Source data:
Lemma split_ws_from_tokens (s cur : string) :
  all_chars not_space cur = true ->
  Forall (fun t => is_token t = true) (Py.split_ws_from cur s).
Proof.
  revert cur. induction s as [|c s IH]; intros cur Hcur; cbn [Py.split_ws_from].
  - destruct (Py.is_empty cur) eqn:E; constructor; [|constructor].
    unfold is_token. now rewrite E, Hcur.
  - destruct (Py.is_space c) eqn:Ec.
    + destruct (Py.is_empty cur) eqn:E.
      * now apply IH.
      * constructor; [|now apply IH]. unfold is_token. now rewrite E, Hcur.
    + apply IH. rewrite all_chars_app, Hcur. cbn. unfold not_space.
      now rewrite Ec.
Qed.

Lemma split_ws_tokens (s : string) :
  Forall (fun t => is_token t = true) (Py.split_ws s).
Proof. now apply split_ws_from_tokens. Qed.

Lemma split_ws_from_run (t cur rest : string) :
  all_chars not_space t = true ->
  Py.split_ws_from cur (t ++ rest) = Py.split_ws_from (cur ++ t) rest.
Proof.
  revert cur. induction t as [|c t IH]; intros cur Ht; cbn [append].
  - now rewrite append_empty_r.
  - cbn [all_chars] in Ht. apply andb_true_iff in Ht. destruct Ht as [Hc Ht].
    unfold not_space in Hc. apply negb_true_iff in Hc.
    cbn [Py.split_ws_from]. rewrite Hc, (IH _ Ht), append_assoc. reflexivity.
Qed.
Lemma update_counters_run dm v f :
  _fp v = Some f -> f_io f = [] -> Z.of_nat (f_pos f) <= LONG_MAX dm ->
  0 <= _mat_tag_offset v -> 0 <= _dim_tag_offset v -> 0 <= _re_tag_offset v ->
  exists f', update_counters dm v = Returns (true, with_fp (Some f') v) /\ f_io f' = [].
Proof.
  intros Hfp Hio Hmax Hmat Hdim Hre.
  pose proof (sizeof_size_t_bounds dm) as Hsz.
  unfold update_counters. cbv beta zeta.
  set (sizeof_T := Z.of_nat (sizeof dm (var_T v))).
  set (bytes0 := to_size_t dm (_mat_tag_size v + to_size_t dm (_count v * sizeof_T))).
  set (rem := bytes0 mod 8).
  assert (Hrem : 0 <= rem < 8) by (subst rem; apply Z.mod_pos_bound; lia).
  rewrite (bind_Returns_l _ _ _ _ _ (ftell_run dm v f Hfp Hio Hmax)). cbv beta.
  destruct (Z.eqb_spec (Z.of_nat (f_pos f)) (-1)) as [|_]; [lia|].
  run_fseek. run_fwrite. change (Z.of_nat 1 =? 1) with true. cbn [negb].
  run_fseek. run_fwrite. change (Z.of_nat 1 =? 1) with true. cbn [negb].
  run_fseek. run_fwrite. change (Z.of_nat 1 =? 1) with true. cbn [negb].
  run_fseek.
  destruct (Z.eqb_spec rem 0) as [Ez|Enz]; cbn [negb].
  - eexists. split; [reflexivity|done].
  - change [0; 0; 0; 0; 0; 0; 0; 0] with (replicate 8 0).
    lazymatch goal with
    | |- context [ mbind _ (fwrite ?buf ?size ?n) (with_fp (Some ?g) ?w) ] =>
      pose proof (on_stream_open (FILE_fwrite buf size n) (with_fp (Some g) w) g eq_refl)
        as Hw;
      pose proof (FILE_fwrite_ok buf size n g eq_refl ltac:(lia)
                    ltac:(rewrite length_replicate; lia)) as Hn
    end.
    unfold fwrite at 1. rewrite (bind_Returns_l _ _ _ _ _ Hw). cbv beta.
    rewrite Hn, Z2Nat.id, Z.eqb_refl by lia. cbn [negb].
    lazymatch goal with
    | |- context [ mbind _ (fseek ?off) (with_fp (Some ?g) ?w) ] =>
      pose proof (on_stream_open (FILE_fseek off) (with_fp (Some g) w) g eq_refl) as Hs;
      pose proof (FILE_fseek_ok off g eq_refl ltac:(lia)) as Hr
    end.
    unfold fseek at 1. rewrite (bind_Returns_l _ _ _ _ _ Hs). cbv beta.
    rewrite Hr. cbn [negb Z.eqb].
    eexists. split; [reflexivity|]. by rewrite FILE_fseek_io.
Qed.

Lemma Variable_write_run dm x v f :
  _fp v = Some f -> f_io f = [] ->
  Z.of_nat (f_pos f + sizeof dm (var_T v)) <= LONG_MAX dm ->
  0 <= _mat_tag_offset v -> 0 <= _dim_tag_offset v -> 0 <= _re_tag_offset v ->
  exists v', Variable_write dm x v = Returns (true, v') /\ faultless v'.
Proof.
  intros Hfp Hio Hmax Hmat Hdim Hre.
  pose proof (sizeof_bounds dm (var_T v)) as Hsz.
  unfold Variable_write. rewrite Hfp. cbv beta zeta.
  rewrite (bind_Returns_l _ _ _ _ _
             (fwrite_run (le_bytes (sizeof dm (var_T v)) x) (sizeof dm (var_T v)) 1 v f
                Hfp Hio ltac:(lia) ltac:(rewrite length_le_bytes; lia))).
  cbv beta. unfold assign at 1.
  unfold mbind at 1, M_bind at 1. cbv beta iota.
  change (Z.of_nat 1 =? 1) with true. cbv iota.
  lazymatch goal with
  | |- context [ update_counters dm (with_count ?c (with_fp (Some ?g) ?w)) ] =>
      destruct (update_counters_run dm (with_count c (with_fp (Some g) w)) g
                  eq_refl eq_refl) as (f' & Hrun & Hio');
      [cbn; rewrite ?length_le_bytes; done | done | done | done |]
  end.
  rewrite Hrun. eexists. split; [reflexivity|]. exists f'. by split.
Qed.

(** ** Counts after a run *)

Section LongRuns.

Lemma streaming_offsets dm v c :
  streaming dm v c ->
  0 <= _mat_tag_offset v /\ 0 <= _dim_tag_offset v /\ 0 <= _re_tag_offset v.
Proof.
  intros [_ _ Hmat Hdim _ Hre _]. rewrite Hmat, Hdim, Hre.
  unfold data_start. pose proof (round8_spec (name_size v)). unfold name_size in *. lia.
Qed.

(** On a stream with no failure ahead every write succeeds while the file
    position fits a [long]. *)
Lemma runs_exist dm v0 n :
  streaming dm v0 0 -> faultless v0 ->
  data_start v0 + Z.of_nat n * Z.of_nat (sizeof dm (var_T v0)) <= LONG_MAX dm ->
  exists v, wrote dm v0 n v /\ faultless v.
Proof.
  intros H0 Hf0. induction n as [|n IH]; intros Hmax.
  - exists v0. split; [constructor|done].
  - destruct IH as (v & Hw & f & Hfp & Hio); [lia|].
    destruct (wrote_streaming dm v0 n v H0 Hw) as (Hs & _ & Hname & HT).
    destruct (streaming_offsets dm v _ Hs) as (Hmat & Hdim & Hre).
    destruct Hs as [_ _ _ _ _ _ (f' & Hfp' & Hpos & _ & _)].
    rewrite Hfp in Hfp'. injection Hfp' as <-.
    assert (Hstart : data_start v = data_start v0)
      by (unfold data_start, name_size; by rewrite Hname).
    destruct (Variable_write_run dm 0 v f Hfp Hio) as (v' & Hx & Hf'); try done.
    { rewrite Nat2Z.inj_add, Hpos, Hstart, HT. lia. }
    exists v'. split; [|done]. by apply (wrote_S dm v0 n v 0 v').
Qed.

End LongRuns.

Section Counts.

Lemma write_all_wrote dm xs v0 v :
  write_all dm xs v0 = Returns (true, v) -> wrote dm v0 (length xs) v.
Proof.
  enough (Hgen : forall u n, wrote dm v0 n u -> write_all dm xs u = Returns (true, v) ->
                             wrote dm v0 (n + length xs) v).
  { intros H. apply (Hgen v0 0%nat); [constructor|done]. }
  induction xs as [|x xs IH]; intros u n Hu H.
  - injection H as <-. by rewrite Nat.add_0_r.
  - cbn [write_all] in H.
    destruct (Variable_write dm x u) as [[[] u']|] eqn:Hx; try done.
    cbn [length]. replace (n + S (length xs))%nat with (S n + length xs)%nat by lia.
    apply (IH u'); [|done]. by apply (wrote_S dm v0 n u x u').
Qed.
Lemma for_each_dir_out validate skip file cwl_dirs : ∀ tools out tools' out',
  for_each (get_tools_cwl_dir W validate skip file) cwl_dirs tools out =
    (Ok tools', out') →
  out' = out ++
    flat_map (λ pair,
       match glob_recursive W (path_join W pair.2 "**/*.cwl") with
       | [] => [warning_no_files W "cwl" pair.2 file; warning_wrong_directory]
       | _ :: _ => []
       end) cwl_dirs.
Proof.
  induction cwl_dirs as [ | pair cwl_dirs IH]; intros tools out tools' out'.
  - simpl. intros [_ ->]%ret_Ok. by rewrite app_nil_r.
  - simpl. intros (tools1 & out1 & Hstep & Hrest)%bind_Ok.
    apply get_tools_cwl_dir_out in Hstep. apply IH in Hrest.
    subst. by rewrite <- app_assoc.
Qed.

(** X9: a tool build that returns has printed the two warning lines for
    each registry line whose glob found no file, in the order of the
    registry, and nothing else; so a directory that holds only files of the
    deprecated package gives no warning although it adds no tool. *)
Theorem get_tools_cwl_prints_only_warnings homedir validate skip out tools
    out' :
  get_tools_cwl W homedir validate skip out = (Ok tools, out') →
  ∃ cwl_dirs,
    read_lines_pairs W (cwl_dirs_file_of W homedir) = Ok cwl_dirs ∧
    out' = out ++
      flat_map (λ pair,
         match glob_recursive W (path_join W pair.2 "**/*.cwl") with
         | [] => [warning_no_files W "cwl" pair.2 (cwl_dirs_file_of W homedir);
                  warning_wrong_directory]
         | _ :: _ => []
         end) cwl_dirs.
Proof.
  unfold get_tools_cwl.
  intros ([] & out1 & [_ ->]%lift_Ok & H)%bind_Ok.
  apply bind_Ok in H as (cwl_dirs & out2 & [Hread ->]%lift_Ok & H).
  apply for_each_dir_out in H. by exists cwl_dirs.
Qed.

Lemma get_yml_paths_dir_out file all pair out all' out' :
  get_yml_paths_dir W file all pair out = (Ok all', out') →
  out' = out ++
    match glob_recursive W (path_join W pair.2 "**/*.yml") with
    | [] => [warning_no_files W "yml" pair.2 file; warning_wrong_directory]
    | _ :: _ => []
    end.
Proof.
  destruct pair as [ns dir]. unfold get_yml_paths_dir. simpl.
  intros ([] & out1 & [_ ->]%lift_Ok & H)%bind_Ok.
  apply bind_Ok in H as ([] & out2 & Hwarn & [_ ->]%ret_Ok).
  pose proof (Permutation_length
                (sorted_len_reverse_perm
                   (glob_recursive W (path_join W dir "**/*.yml")))) as Hlen.
  rewrite Hlen in Hwarn.
  destruct (glob_recursive W (path_join W dir "**/*.yml")) as [ | q g];
    simpl in Hwarn.
  - apply bind_Ok in Hwarn as ([] & out3 & [= <-] & [= <-]).
    by rewrite <- app_assoc.
  - apply ret_Ok in Hwarn as [_ ->]. by rewrite app_nil_r.
Qed.

Lemma for_each_yml_out file lines : ∀ all out all' out',
  for_each (get_yml_paths_dir W file) lines all out = (Ok all', out') →
  out' = out ++
    flat_map (λ pair,
       match glob_recursive W (path_join W pair.2 "**/*.yml") with
       | [] => [warning_no_files W "yml" pair.2 file; warning_wrong_directory]
       | _ :: _ => []
       end) lines.
Proof.
  induction lines as [ | pair lines IH]; intros all out all' out'.
  - simpl. intros [_ ->]%ret_Ok. by rewrite app_nil_r.
  - simpl. intros (all1 & out1 & Hstep & Hrest)%bind_Ok.
    apply get_yml_paths_dir_out in Hstep. apply IH in Hrest.
    subst. by rewrite <- app_assoc.
Qed.

(** X10: a workflow build that returns has printed the two warning lines
    for each registry line whose glob found no file, in the order of the
    registry, and nothing else; the test is made before the [_inputs] files
    are left out, so a directory that holds only such files gives no
    warning although its dict is empty. *)
Theorem get_yml_paths_prints_only_warnings homedir out all out' :
  get_yml_paths W homedir out = (Ok all, out') →
  ∃ yml_dirs,
    read_lines_pairs W (yml_dirs_file_of W homedir) = Ok yml_dirs ∧
    out' = out ++
      flat_map (λ pair,
         match glob_recursive W (path_join W pair.2 "**/*.yml") with
         | [] => [warning_no_files W "yml" pair.2 (yml_dirs_file_of W homedir);
                  warning_wrong_directory]
         | _ :: _ => []
         end) yml_dirs.
Proof.
  unfold get_yml_paths.
  intros ([] & out1 & [_ ->]%lift_Ok & H)%bind_Ok.
  apply bind_Ok in H as (yml_dirs & out2 & [Hread ->]%lift_Ok & H).
  apply for_each_yml_out in H. by exists yml_dirs.
Qed.

(** *** Which tools the catalog holds *)

Lemma elem_of_processing_order item cwl_dirs :
  item ∈ processing_order W cwl_dirs ↔
  str_contains "biobb_md" item.2 = false ∧
  ∃ dir, (item.1, dir) ∈ cwl_dirs ∧
         item.2 ∈ glob_recursive W (path_join W dir "**/*.cwl").
Proof.
  unfold processing_order.
  rewrite list_elem_of_In, filter_In, in_flat_map, negb_true_iff. split.
  - intros [([ns dir] & Hpair & Hitem) Hdep]. split; [done | ].
    apply in_map_iff in Hitem as (p & <- & Hp). simpl in *.
    exists dir. by rewrite !list_elem_of_In.
  - intros [Hdep (dir & Hpair & Hp)]. split; [ | done].
    exists (item.1, dir). split; [by apply list_elem_of_In | ].
    apply in_map_iff. exists item.2. simpl.
    split; [by destruct item | by apply list_elem_of_In].
Qed.
(** ** dbreader.go: Find, the cache and NewDBReader *)

(** [Find(key)] changes the reader only by caching a value it returns; the
    cache never grows beyond its capacity; and once a value is returned, the
    next [Find] of the same key returns it again from the cache. *)
Theorem reader_find_cache rd k rd' r :
  Reader.Find rd k = (rd', r) ->
  (rd' = rd \/ exists v, r = Ok v /\ rd' = Reader.cache_add rd k v) /\
  ((length (Reader.cache rd) <= Z.to_nat (Reader.cache_size rd))%nat ->
     (length (Reader.cache rd') <= Z.to_nat (Reader.cache_size rd'))%nat) /\
  (forall v, r = Ok v -> 1 <= Reader.cache_size rd -> Reader.Find rd' k = (rd', Ok v)).
Proof.
  unfold Reader.Find. destruct (Reader.cache_get rd k) as [v | ] eqn:Ec.
  - intros H; inversion H; subst. split; [left; reflexivity | split; [auto | ]].
    intros v' Hv _. inversion Hv; subst. rewrite Ec. reflexivity.
  - destruct (Reader.find_value rd k) as [v | e | p] eqn:Ef; intros H; inversion H; subst.
    + split; [right; exists v; split; reflexivity | split].
      * intros _. unfold Reader.cache_add; cbn [Reader.cache Reader.cache_size].
        rewrite length_firstn. lia.
      * intros v' Hv Hs. inversion Hv; subst v'.
        unfold Reader.cache_get, Reader.cache_add; cbn [Reader.cache Reader.cache_size].
        destruct (Z.to_nat (Reader.cache_size rd)) as [| n] eqn:En; [lia | ].
        cbn [firstn find fst snd]. rewrite Z.eqb_refl. reflexivity.
    + split; [left; reflexivity | split; [auto | intros v Hv; discriminate]].
    + split; [left; reflexivity | split; [auto | intros v Hv; discriminate]].
Qed.

Lemma reader_find_cache_witness :
  exists rd, open_db db_ab 4096 = Ok rd /\
    Reader.Find rd 64 = (Reader.cache_add rd 64 [98], Ok [98]) /\
    Reader.Find (Reader.cache_add rd 64 [98]) 64 = (Reader.cache_add rd 64 [98], Ok [98]).
Proof.
  destruct (ok_intro (open_db db_ab 4096)
              (fun rd => Reader.Find rd 64 = (Reader.cache_add rd 64 [98], Ok [98]) /\
                         1 <= Reader.cache_size rd))
    as (rd & Hrd & Hf & Hc); [vm_compute; split; [reflexivity | discriminate] | ].
  exists rd. split; [exact Hrd | split; [exact Hf | ]].
  destruct (reader_find_cache _ _ _ _ Hf) as (_ & _ & H).
  exact (H [98] eq_refl Hc).
Defined.

Lemma step_length st kw : length (Sha512_256.step st kw) = length st.
Proof.
  unfold Sha512_256.step. do 8 (destruct st as [| ? st]; [reflexivity | ]).
  destruct st; reflexivity.
Qed.

Lemma fold_step_length l st : length (fold_left Sha512_256.step l st) = length st.
Proof.
  revert st; induction l as [| kw l IH]; intros st; [reflexivity | ].
  cbn [fold_left]. rewrite IH. apply step_length.
Qed.

Lemma block_length st blk : length (Sha512_256.block st blk) = length st.
Proof.
  unfold Sha512_256.block. rewrite length_map, length_combine, fold_step_length.
  apply Nat.min_id.
Qed.
(** ** The rustdoc implementors file

    [trait.impl/serde/de/trait.Deserialize.js] is one immediately invoked
    function: it builds the table [implementors] (an object literal of HTML
    strings, which the function never inspects and which is a parameter
    here) and then
    [if (window.register_implementors)
       { window.register_implementors(implementors); }
     else { window.pending_implementors = implementors; }]. *)

Module Implementors.
(** What a property of [window] holds: a value that cannot be called, or a
    function, known by an identifier; what the function does is the
    browser's side. *)
Inductive Slot : Type :=
| Data (v : JsValue)
| Function (id : nat).

(** The own properties of [window], in insertion order. *)
Definition Window := list (string * Slot).

(** [window.k] *)
Fixpoint get_property (k : string) (w : Window) : option Slot :=
  match w with
  | [] => None
  | (k', v) :: w' => if String.eqb k k' then Some v else get_property k w'
  end.

(** [window.k = v] *)
Fixpoint set_property (k : string) (v : Slot) (w : Window) : Window :=
  match w with
  | [] => [(k, v)]
  | (k', v') :: w' =>
      if String.eqb k k' then (k, v) :: w' else (k', v') :: set_property k v w'
  end.

(** The condition of an [if]: a missing property reads as [undefined]. *)
Definition to_boolean (x : option Slot) : bool :=
  match x with
  | None => false
  | Some (Function _) => true
  | Some (Data v) =>
      match v with
      | JsUndefined | JsNull => false
      | JsBool b => b
      | JsNumber n => negb (n =? 0)%Z
      | JsString s => negb (String.eqb s "")
      | JsObject _ | JsPromise _ => true
      end
  end.

(** The browser: what calling function [id] with [this = window] does, and
    the [TypeError] raised by a call of something that is no function. *)
Record Browser : Type := {
  apply : nat -> Window -> list JsValue -> Completion * Window;
  type_error : JsValue
}.

(** The state of the page: [window] and the calls made so far. *)
Record Page : Type := {
  window : Window;
  called : list (nat * list JsValue)
}.

Definition script (implementors : JsValue) (b : Browser) (p : Page)
  : Completion * Page :=
  if to_boolean (get_property "register_implementors" (window p)) then
    match get_property "register_implementors" (window p) with
    | Some (Function id) =>
        let (c, w') := apply b id (window p) [implementors] in
        let p' := {| window := w';
                     called := called p ++ [(id, [implementors])] |} in
        match c with
        | Return _ => (Return JsUndefined, p')
        | Throw e => (Throw e, p')
        end
    | _ => (Throw (type_error b), p)
    end
  else
    (Return JsUndefined,
     {| window := set_property "pending_implementors" (Data implementors)
                    (window p);
        called := called p |}).

(** A browser whose functions do nothing, and a page on which rustdoc's
    main script has not run yet. *)
Definition idle_browser : Browser := {|
  apply := fun _ w _ => (Return JsUndefined, w);
  type_error := JsString "TypeError"
|}.

Definition early_page : Page := {|
  window := [("location", Data (JsString "trait.Deserialize.html"))];
  called := []
|}.
End Implementors.

(** * Properties *)

(** ** Stores and traces *)

Lemma log_log evs1 evs2 s : log evs2 (log evs1 s) = log (evs1 ++ evs2) s.
Proof. unfold log; simpl. now rewrite app_assoc. Qed.

Lemma calls_to_app f t1 t2 : calls_to f (t1 ++ t2) = calls_to f t1 ++ calls_to f t2.
Proof.
  induction t1 as [|[g args|e] t1 IH]; simpl; auto.
  destruct (Glue.eqb f g); simpl; now rewrite IH.
Qed.

Lemma calls_app t1 t2 : calls (t1 ++ t2) = calls t1 ++ calls t2.
Proof.
  induction t1 as [|[g args|e] t1 IH]; simpl; auto; now rewrite IH.
Qed.

(** ** One awaited call *)

Lemma call_await_then {B : Type} f args (k : JS B) host s :
  (p <- call f args ;; _ <- await p ;; k) host s =
  match settles host (trace s) f args with
  | Normal _ => k host (log [EvCall f args] s)
  | Thrown e => (Thrown e, log [EvCall f args] s)
  | Suspended => (Suspended, log [EvCall f args] s)
  end.
Proof.
  unfold settles, call, await; simpl.
  destruct (glue host (trace s) f args) as [v|e]; reflexivity.
Qed.

Lemma call_then {B : Type} f args (k : JS B) host s :
  (_ <- call f args ;; k) host s =
  match glue host (trace s) f args with
  | Return _ => k host (log [EvCall f args] s)
  | Throw e => (Thrown e, log [EvCall f args] s)
  end.
Proof.
  unfold call; simpl.
  destruct (glue host (trace s) f args); reflexivity.
Qed.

INSTRUCTIONS FOR THE TASK:
Write the opening line of the data above and every line after it, exactly, stopping once you have written the line with "- destruct (Py.is_space c) eqn:Ec.".

PROBLEM SOLUTION:
Lemma split_ws_from_tokens (s cur : string) :
  all_chars not_space cur = true ->
  Forall (fun t => is_token t = true) (Py.split_ws_from cur s).
Proof.
  revert cur. induction s as [|c s IH]; intros cur Hcur; cbn [Py.split_ws_from].
  - destruct (Py.is_empty cur) eqn:E; constructor; [|constructor].
    unfold is_token. now rewrite E, Hcur.
  - destruct (Py.is_space c) eqn:Ec.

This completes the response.